### EXERCISE REQUIREMENTS:
Looking at the entries, say how many lines contain the string "that". Offer nothing besides the number.

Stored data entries
:::

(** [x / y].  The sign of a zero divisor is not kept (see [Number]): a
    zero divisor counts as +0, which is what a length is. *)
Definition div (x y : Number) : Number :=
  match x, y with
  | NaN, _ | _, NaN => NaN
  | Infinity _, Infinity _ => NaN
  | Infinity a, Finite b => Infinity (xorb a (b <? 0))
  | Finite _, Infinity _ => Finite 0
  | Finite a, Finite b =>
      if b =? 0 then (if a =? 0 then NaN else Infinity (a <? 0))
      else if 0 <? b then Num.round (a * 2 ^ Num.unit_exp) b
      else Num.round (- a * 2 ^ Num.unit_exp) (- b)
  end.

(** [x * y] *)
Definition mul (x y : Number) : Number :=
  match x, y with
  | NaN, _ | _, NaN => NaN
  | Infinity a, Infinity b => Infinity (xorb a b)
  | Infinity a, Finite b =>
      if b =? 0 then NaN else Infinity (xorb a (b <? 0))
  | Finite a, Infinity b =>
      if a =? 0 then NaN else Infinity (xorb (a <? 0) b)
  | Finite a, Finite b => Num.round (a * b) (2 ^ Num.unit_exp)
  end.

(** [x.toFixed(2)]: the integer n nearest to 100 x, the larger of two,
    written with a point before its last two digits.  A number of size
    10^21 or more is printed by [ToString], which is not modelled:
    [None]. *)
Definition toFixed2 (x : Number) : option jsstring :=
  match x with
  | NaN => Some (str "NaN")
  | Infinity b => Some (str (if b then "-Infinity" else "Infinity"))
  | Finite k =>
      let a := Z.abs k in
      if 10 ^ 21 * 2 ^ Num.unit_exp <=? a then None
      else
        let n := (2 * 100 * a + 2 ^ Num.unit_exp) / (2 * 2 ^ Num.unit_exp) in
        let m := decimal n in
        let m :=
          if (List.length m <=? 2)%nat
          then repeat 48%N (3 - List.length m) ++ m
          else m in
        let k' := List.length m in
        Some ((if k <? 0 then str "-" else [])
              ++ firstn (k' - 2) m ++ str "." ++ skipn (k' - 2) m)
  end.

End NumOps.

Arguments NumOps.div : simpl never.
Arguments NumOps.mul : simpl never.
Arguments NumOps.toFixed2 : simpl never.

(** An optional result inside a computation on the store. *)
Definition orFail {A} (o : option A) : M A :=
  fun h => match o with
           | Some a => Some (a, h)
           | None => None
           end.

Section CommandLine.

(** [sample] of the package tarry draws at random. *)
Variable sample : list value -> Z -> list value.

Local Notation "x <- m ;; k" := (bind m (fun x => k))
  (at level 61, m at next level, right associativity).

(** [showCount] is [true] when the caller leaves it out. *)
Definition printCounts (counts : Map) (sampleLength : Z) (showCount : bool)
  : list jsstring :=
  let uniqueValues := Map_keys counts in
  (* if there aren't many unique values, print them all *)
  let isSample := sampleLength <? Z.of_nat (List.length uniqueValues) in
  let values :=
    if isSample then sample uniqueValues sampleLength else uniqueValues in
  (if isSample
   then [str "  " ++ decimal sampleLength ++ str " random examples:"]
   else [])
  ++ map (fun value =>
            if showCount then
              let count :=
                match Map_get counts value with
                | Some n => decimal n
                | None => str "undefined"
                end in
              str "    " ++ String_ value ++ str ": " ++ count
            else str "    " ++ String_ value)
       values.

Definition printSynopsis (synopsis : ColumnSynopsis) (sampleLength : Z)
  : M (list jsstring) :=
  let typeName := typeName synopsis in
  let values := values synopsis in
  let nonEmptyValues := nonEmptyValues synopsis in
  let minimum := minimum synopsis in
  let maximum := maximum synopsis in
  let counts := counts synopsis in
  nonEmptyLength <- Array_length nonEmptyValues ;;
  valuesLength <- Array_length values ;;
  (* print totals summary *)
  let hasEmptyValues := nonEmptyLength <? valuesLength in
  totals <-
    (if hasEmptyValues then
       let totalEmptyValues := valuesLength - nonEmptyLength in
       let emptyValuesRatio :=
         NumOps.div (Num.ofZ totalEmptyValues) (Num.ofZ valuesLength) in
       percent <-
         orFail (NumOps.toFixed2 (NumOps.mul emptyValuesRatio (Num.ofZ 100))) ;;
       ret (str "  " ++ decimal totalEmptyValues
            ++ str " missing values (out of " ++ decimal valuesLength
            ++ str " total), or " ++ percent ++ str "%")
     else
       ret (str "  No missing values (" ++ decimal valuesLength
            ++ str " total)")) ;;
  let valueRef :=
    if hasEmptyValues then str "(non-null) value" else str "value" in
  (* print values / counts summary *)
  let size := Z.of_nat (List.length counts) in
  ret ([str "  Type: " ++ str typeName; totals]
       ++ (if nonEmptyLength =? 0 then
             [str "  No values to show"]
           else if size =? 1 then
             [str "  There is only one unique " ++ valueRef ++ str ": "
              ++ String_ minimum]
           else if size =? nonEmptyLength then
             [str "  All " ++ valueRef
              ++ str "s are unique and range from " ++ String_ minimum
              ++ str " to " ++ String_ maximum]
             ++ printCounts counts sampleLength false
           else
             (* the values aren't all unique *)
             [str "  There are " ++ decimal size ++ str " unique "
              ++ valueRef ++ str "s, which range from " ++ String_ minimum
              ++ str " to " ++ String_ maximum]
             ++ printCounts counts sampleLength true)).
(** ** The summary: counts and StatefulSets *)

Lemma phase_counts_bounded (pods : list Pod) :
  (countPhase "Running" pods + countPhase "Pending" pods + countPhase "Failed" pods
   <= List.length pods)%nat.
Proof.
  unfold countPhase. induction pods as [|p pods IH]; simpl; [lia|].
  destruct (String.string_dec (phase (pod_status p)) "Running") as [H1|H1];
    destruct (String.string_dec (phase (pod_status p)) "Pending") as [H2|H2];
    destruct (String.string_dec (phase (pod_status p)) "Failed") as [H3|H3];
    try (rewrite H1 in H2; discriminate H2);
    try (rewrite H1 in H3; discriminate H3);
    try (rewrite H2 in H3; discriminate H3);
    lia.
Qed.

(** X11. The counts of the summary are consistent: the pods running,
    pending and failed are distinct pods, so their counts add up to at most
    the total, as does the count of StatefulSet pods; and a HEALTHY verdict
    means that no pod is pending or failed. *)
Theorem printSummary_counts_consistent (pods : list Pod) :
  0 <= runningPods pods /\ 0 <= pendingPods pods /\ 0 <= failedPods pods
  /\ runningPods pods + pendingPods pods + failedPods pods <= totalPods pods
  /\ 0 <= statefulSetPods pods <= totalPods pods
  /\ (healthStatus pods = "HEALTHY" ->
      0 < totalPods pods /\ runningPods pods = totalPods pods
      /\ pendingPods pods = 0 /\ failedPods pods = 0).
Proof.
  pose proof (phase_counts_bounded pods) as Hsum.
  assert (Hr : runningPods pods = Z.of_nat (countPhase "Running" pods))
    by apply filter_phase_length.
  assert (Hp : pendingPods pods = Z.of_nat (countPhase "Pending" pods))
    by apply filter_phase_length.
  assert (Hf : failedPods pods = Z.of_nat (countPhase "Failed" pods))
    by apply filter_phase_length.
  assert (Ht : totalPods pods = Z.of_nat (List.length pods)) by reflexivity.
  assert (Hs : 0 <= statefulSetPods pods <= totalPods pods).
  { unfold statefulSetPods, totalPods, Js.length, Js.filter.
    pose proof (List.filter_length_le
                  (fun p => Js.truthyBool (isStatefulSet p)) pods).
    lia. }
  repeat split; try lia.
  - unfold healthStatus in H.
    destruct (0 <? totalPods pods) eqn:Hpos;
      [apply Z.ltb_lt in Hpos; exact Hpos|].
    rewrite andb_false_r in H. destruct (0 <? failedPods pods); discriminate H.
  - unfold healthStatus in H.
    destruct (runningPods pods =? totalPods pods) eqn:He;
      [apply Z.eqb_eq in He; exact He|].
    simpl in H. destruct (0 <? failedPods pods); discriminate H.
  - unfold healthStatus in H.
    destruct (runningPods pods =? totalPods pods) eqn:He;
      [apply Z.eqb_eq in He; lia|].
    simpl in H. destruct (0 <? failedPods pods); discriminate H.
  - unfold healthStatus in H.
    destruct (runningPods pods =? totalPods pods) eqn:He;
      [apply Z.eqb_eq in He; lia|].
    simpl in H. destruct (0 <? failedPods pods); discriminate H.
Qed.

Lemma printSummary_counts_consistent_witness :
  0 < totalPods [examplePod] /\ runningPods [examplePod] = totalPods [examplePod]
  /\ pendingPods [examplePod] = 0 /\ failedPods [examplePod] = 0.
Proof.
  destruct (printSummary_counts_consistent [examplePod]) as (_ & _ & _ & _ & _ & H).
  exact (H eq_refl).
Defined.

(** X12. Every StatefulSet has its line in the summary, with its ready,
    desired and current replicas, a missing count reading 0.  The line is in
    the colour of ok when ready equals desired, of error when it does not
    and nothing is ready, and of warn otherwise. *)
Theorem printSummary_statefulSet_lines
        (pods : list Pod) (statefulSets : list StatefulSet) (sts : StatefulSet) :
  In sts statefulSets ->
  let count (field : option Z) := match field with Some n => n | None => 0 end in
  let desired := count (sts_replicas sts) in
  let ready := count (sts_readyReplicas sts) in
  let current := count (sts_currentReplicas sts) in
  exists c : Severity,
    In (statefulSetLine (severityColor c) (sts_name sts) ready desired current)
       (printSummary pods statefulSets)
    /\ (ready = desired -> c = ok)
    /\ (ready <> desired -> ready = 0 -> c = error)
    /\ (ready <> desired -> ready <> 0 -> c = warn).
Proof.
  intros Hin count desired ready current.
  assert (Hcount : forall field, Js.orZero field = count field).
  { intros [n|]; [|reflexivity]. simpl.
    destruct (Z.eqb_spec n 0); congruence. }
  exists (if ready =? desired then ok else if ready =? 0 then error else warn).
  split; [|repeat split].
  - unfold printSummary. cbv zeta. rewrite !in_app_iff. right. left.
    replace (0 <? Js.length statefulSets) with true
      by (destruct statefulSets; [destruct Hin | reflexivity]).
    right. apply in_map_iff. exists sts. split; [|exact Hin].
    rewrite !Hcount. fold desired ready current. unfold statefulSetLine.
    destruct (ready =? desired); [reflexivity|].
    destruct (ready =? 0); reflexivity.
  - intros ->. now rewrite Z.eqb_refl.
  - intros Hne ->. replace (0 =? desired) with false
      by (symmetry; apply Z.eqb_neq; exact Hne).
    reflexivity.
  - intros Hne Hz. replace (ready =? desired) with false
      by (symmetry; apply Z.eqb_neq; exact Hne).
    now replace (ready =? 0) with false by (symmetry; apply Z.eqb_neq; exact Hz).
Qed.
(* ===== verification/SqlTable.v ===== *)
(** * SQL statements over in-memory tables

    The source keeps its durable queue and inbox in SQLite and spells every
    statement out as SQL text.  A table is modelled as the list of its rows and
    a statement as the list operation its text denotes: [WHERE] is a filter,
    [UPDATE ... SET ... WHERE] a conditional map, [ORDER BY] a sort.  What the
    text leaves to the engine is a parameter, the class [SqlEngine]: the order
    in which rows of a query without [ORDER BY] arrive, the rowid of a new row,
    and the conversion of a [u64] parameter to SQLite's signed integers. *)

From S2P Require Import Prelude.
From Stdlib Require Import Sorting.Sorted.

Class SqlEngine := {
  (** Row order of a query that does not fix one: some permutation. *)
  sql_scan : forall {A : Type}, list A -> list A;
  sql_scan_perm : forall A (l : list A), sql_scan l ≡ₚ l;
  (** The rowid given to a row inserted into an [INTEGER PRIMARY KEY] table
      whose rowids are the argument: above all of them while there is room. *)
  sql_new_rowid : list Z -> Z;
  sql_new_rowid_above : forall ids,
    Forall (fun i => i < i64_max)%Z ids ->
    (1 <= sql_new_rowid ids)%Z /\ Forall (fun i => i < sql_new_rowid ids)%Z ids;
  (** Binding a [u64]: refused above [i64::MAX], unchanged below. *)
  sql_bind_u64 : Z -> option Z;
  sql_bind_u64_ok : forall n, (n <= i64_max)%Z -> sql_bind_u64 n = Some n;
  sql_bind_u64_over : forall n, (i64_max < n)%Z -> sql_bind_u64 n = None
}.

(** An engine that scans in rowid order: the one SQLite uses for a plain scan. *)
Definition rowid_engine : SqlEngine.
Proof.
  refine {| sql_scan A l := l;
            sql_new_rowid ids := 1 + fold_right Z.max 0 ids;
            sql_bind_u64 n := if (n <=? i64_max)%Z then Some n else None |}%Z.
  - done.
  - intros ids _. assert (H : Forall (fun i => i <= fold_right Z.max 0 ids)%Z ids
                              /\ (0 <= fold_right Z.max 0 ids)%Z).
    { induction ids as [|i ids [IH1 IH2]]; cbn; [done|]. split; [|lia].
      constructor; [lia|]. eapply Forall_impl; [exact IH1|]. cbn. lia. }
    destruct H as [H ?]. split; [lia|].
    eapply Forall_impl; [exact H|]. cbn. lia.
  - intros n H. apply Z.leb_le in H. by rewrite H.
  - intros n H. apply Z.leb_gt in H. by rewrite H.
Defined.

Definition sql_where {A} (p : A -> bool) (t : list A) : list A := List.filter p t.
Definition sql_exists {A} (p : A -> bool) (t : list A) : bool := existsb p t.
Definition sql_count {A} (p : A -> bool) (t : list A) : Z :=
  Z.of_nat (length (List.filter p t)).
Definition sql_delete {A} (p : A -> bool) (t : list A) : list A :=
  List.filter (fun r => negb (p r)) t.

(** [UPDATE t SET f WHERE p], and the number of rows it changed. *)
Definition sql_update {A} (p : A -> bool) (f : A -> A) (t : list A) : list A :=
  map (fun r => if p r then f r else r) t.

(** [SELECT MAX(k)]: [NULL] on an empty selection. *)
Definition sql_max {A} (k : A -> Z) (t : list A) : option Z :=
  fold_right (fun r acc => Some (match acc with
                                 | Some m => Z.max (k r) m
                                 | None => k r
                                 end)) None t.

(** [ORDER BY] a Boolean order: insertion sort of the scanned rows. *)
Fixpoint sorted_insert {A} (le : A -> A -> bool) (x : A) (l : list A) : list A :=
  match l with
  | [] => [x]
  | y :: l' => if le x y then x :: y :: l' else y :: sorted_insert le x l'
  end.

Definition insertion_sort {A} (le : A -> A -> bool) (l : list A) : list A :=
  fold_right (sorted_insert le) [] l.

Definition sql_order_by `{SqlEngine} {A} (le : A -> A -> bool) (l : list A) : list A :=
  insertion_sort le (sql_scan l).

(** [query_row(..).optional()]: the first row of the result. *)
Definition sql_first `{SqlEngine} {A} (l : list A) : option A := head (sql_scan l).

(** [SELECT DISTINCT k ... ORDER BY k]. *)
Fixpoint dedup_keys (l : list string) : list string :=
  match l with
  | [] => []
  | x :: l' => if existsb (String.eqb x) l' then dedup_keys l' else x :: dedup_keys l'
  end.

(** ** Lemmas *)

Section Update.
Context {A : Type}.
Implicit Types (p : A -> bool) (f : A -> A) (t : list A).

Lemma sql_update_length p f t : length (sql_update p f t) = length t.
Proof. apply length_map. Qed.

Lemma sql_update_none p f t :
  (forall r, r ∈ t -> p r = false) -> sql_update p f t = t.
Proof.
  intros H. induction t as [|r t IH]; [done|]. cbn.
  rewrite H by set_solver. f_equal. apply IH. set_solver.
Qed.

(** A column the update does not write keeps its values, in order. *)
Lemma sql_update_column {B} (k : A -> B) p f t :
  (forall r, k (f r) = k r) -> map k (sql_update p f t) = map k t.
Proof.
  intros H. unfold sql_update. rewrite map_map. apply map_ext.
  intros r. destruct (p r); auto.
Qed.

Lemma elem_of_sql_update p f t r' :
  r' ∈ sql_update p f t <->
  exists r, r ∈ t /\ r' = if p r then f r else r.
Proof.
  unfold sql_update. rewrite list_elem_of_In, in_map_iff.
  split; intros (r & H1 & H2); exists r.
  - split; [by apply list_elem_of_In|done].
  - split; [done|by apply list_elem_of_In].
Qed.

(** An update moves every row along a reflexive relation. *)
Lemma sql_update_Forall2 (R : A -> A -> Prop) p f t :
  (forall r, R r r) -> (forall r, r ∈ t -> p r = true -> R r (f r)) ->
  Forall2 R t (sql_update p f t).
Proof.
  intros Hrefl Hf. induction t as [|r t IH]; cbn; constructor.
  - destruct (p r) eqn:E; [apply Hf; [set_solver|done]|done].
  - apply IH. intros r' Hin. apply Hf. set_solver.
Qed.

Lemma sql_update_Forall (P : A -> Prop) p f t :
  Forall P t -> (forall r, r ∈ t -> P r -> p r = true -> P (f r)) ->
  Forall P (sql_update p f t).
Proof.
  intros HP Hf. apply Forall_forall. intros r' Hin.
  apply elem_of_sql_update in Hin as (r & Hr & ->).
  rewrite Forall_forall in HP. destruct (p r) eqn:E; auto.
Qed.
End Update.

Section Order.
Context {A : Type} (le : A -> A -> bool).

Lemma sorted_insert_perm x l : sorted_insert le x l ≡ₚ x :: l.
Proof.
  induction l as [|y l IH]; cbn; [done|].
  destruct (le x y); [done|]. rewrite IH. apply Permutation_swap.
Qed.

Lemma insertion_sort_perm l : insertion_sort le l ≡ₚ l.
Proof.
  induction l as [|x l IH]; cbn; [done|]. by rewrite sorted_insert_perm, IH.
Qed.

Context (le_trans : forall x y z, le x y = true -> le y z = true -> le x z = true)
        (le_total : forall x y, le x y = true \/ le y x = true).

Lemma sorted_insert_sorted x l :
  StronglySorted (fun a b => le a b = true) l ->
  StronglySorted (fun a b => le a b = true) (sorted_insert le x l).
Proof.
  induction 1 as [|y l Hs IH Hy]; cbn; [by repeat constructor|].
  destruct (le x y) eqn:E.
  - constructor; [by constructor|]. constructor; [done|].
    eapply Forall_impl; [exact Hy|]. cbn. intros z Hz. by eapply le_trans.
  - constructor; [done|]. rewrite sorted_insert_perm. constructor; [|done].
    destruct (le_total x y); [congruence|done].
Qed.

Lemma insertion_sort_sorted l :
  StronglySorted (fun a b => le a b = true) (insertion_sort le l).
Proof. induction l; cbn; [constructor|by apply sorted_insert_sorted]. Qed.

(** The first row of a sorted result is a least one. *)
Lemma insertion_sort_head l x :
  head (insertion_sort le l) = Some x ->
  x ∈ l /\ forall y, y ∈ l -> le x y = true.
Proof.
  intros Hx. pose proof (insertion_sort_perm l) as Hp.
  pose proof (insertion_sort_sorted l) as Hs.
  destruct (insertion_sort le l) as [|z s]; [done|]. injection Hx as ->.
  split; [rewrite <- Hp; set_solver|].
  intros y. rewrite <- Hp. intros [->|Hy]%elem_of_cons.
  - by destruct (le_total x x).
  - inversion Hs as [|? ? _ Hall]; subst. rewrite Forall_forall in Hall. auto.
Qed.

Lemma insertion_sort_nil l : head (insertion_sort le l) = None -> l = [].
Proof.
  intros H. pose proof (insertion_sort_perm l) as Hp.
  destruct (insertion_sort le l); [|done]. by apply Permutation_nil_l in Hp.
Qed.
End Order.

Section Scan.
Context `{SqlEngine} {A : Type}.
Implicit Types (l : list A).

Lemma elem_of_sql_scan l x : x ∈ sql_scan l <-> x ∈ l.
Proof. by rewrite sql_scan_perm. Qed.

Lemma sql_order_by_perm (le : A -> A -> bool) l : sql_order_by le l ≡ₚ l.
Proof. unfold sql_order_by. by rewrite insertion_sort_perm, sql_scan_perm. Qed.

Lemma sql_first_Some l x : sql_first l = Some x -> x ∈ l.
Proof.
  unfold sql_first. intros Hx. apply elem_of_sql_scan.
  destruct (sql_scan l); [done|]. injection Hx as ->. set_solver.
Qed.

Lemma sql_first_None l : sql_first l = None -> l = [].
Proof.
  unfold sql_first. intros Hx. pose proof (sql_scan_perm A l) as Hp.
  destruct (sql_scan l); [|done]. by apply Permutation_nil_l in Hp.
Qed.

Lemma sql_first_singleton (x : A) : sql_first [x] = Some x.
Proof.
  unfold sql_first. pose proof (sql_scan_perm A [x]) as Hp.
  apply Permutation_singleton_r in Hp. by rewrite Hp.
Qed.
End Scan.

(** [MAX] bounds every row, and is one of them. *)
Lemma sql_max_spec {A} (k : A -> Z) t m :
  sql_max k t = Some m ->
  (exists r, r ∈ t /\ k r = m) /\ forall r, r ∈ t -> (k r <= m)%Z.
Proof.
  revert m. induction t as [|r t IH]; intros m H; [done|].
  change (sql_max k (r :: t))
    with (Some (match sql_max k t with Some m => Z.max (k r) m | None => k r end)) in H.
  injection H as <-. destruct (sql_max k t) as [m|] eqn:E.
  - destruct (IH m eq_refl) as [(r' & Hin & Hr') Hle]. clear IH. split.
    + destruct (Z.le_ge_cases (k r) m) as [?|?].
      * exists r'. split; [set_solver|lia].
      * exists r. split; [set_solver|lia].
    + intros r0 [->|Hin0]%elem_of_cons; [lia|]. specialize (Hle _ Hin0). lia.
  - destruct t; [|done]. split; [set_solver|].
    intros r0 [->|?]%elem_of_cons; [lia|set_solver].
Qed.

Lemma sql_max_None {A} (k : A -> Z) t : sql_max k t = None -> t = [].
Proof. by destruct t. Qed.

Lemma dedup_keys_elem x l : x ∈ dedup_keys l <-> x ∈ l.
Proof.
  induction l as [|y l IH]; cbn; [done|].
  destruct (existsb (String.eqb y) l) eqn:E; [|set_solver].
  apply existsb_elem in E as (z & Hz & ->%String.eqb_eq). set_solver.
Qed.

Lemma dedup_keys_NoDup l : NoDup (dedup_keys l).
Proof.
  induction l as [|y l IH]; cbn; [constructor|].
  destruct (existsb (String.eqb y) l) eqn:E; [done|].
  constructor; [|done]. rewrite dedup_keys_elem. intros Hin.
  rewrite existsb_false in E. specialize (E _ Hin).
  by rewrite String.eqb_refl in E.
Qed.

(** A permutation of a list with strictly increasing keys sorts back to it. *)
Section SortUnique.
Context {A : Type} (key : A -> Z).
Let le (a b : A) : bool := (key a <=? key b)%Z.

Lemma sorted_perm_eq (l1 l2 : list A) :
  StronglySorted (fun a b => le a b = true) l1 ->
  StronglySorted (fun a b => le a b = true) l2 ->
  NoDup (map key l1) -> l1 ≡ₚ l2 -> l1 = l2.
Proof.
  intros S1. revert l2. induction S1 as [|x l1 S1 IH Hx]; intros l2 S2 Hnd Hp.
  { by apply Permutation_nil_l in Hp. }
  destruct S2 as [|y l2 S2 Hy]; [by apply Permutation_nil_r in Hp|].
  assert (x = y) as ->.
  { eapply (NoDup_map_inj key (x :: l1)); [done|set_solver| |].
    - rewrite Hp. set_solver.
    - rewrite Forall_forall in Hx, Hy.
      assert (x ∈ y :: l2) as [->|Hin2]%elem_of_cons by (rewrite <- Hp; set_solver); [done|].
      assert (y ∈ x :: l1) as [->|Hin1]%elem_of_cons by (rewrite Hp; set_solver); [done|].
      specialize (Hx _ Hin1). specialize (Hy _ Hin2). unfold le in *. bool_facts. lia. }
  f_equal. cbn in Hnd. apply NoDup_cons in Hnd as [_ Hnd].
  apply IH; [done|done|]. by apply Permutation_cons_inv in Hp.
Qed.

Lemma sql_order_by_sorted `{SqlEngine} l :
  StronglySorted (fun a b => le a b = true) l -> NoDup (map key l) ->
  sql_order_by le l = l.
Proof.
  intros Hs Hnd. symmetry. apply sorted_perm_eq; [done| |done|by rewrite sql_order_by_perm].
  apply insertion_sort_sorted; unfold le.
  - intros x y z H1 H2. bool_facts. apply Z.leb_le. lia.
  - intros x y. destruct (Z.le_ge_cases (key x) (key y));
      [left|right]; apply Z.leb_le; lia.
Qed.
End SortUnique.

:::

### TASK ANSWER:
3